Extracted records:
(* ===== verification/Threads.v ===== *)
(** * Programs that run side by side

A pool runs one program per actor; each step performs one call of one of them, answered in
the light of all calls made so far.  What an actor has seen of a shared history is its own
part.  If the outside, given that everybody keeps to what they guarantee, answers each actor
as its protocol expects, then what was proved of each program alone holds of it in the pool
([pool_sound]): the rely-guarantee rule for programs that share a server. *)

From S2P Require Import Prelude.

Section threads.
Context {E : Type → Type} {I : Type} `{EqDecision I}.

Definition pool : Type := I → prog E unit.
Definition shared : Type := list (I * obs E).

(** All calls, and those of one actor. *)
Fixpoint everyone (H : shared) : list (obs E) :=
  match H with [] => [] | (_, o) :: H => o :: everyone H end.
Fixpoint own (i : I) (H : shared) : list (obs E) :=
  match H with
  | [] => []
  | (j, o) :: H => if decide (j = i) then o :: own i H else own i H
  end.

(** What the pool [ps0] can come to, and the calls made on the way: each step is the next
    call of one actor.  (An inductive of its own keeps pools out of the universe of lists.) *)
Inductive pool_run (Ψ : protocol E) (ps0 : pool) : pool → shared → Prop :=
| RunStart : pool_run Ψ ps0 ps0 []
| RunCall ps H i R (e : E R) k r :
    pool_run Ψ ps0 ps H → ps i = Vis e k → Ψ (everyone H) R e r →
    pool_run Ψ ps0 (λ j, if decide (j = i) then k r else ps j) ((i, Obs e r) :: H).

(** Everyone kept to the guarantee, and the outside to the protocol, when it was due. *)
Fixpoint kept_by (Ψ : protocol E) (G : I → guarantee E) (H : shared) : Prop :=
  match H with
  | [] => True
  | (i, Obs e r) :: H' => Ψ (everyone H') _ e r ∧ G i (own i H') _ e ∧ kept_by Ψ G H'
  end.

Lemma own_same i (o : obs E) (H : shared) : own i ((i, o) :: H) = o :: own i H.
Proof. cbn. by destruct (decide (i = i)). Qed.
Lemma own_other i j (o : obs E) (H : shared) : j ≠ i → own i ((j, o) :: H) = own i H.
Proof. intros Hne. cbn. by destruct (decide (j = i)). Qed.

Lemma own_everyone i o H : In o (own i H) → In o (everyone H).
Proof.
  induction H as [|[j p] H IH]; [done|]. cbn. destruct (decide (j = i)); [|by auto].
  intros [->|Hin]; auto.
Qed.
Lemma kept_by_app Ψ G H1 H2 : kept_by Ψ G (H1 ++ H2) → kept_by Ψ G H2.
Proof. induction H1 as [|[i [R e r]] H1 IH]; [done|]. intros (_ & _ & Hk). auto. Qed.

Lemma pool_run_mono Ψ Ψ' ps0 ps H :
  pool_run Ψ ps0 ps H → (∀ h R (e : E R) r, Ψ h R e r → Ψ' h R e r) → pool_run Ψ' ps0 ps H.
Proof. intros Hrun HΨ. induction Hrun; [apply RunStart|eapply RunCall; eauto]. Qed.

(** The calls of one actor, judged by what it had seen. *)
Lemma kept_own Ψ G i H : kept_by Ψ G H → guaranteed (G i) (own i H).
Proof.
  induction H as [|[j [R e r]] H IH]; [done|]. intros (_ & He & Hk). cbn.
  destruct (decide (j = i)) as [->|]; [split|]; auto.
Qed.

Section sound.
Variables (Ψ : protocol E) (Φ : I → protocol E) (G : I → guarantee E).
Variable Q : I → outcome unit → list (obs E) → Prop.

(** The outside answers each actor as it expects. *)
Hypothesis expected : ∀ H i R (e : E R) r,
  kept_by Ψ G H → G i (own i H) R e → Ψ (everyone H) R e r → Φ i (own i H) R e r.

Theorem pool_sound ps0 ps H :
  (∀ i, wp (Φ i) (G i) (ps0 i) [] (Q i)) → pool_run Ψ ps0 ps H →
  kept_by Ψ G H ∧ ∀ i, wp (Φ i) (G i) (ps i) (own i H) (Q i).
Proof using expected.
  intros Hwp0. induction 1 as [|ps H i R e k r _ [Hk Hwp] Hi Hr]; [by split|].
  pose proof (Hwp i) as Hw. rewrite Hi in Hw. cbn in Hw. destruct Hw as [He Hw].
  split; [done|]. intros j. cbn. destruct (decide (j = i)) as [->|Hne].
  - rewrite decide_True by done. apply Hw. by eapply expected.
  - rewrite decide_False by congruence. apply Hwp.
Qed.
End sound.

(** ** Playing a schedule

Each entry lets one actor make its next call, if it has one left. *)

Section play.
Context {W : Type}.
Variable env : ∀ R, W → E R → R * W.

Fixpoint play (schedule : list I) (ps : pool) (w : W) (H : shared) : W * shared :=
  match schedule with
  | [] => (w, H)
  | i :: schedule =>
      match ps i with
      | Vis e k =>
          let '(r, w) := env _ w e in
          play schedule (λ j, if decide (j = i) then k r else ps j) w ((i, Obs e r) :: H)
      | _ => play schedule ps w H
      end
  end.

Lemma play_run Ψ Inv ps0 schedule ps w H :
  follows Ψ env Inv → Inv w (everyone H) → pool_run Ψ ps0 ps H →
  ∃ ps', pool_run Ψ ps0 ps' (play schedule ps w H).2.
Proof.
  intros Hf. revert ps w H.
  induction schedule as [|i schedule IH]; intros ps w H Hi Hrun; cbn; [by exists ps|].
  destruct (ps i) as [a|m|R e k] eqn:Hp; [by apply IH..|].
  destruct (Hf w (everyone H) R e Hi) as [Hr Hi']. destruct (env R w e) as [r w'].
  apply IH; [done|]. by eapply RunCall.
Qed.
End play.
End threads.
Arguments pool E I : clear implicits.
Arguments shared E I : clear implicits.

#### What the exercise asks:
From the line with "schedule ps w H).2." to the final line of the entries above, return every line exactly as written.

#### Solved exercise:
  ∃ ps', pool_run Ψ ps0 ps' (play schedule ps w H).2.
Proof.
  intros Hf. revert ps w H.
  induction schedule as [|i schedule IH]; intros ps w H Hi Hrun; cbn; [by exists ps|].
  destruct (ps i) as [a|m|R e k] eqn:Hp; [by apply IH..|].
  destruct (Hf w (everyone H) R e Hi) as [Hr Hi']. destruct (env R w e) as [r w'].
  apply IH; [done|]. by eapply RunCall.
Qed.
End play.
End threads.
Arguments pool E I : clear implicits.
Arguments shared E I : clear implicits.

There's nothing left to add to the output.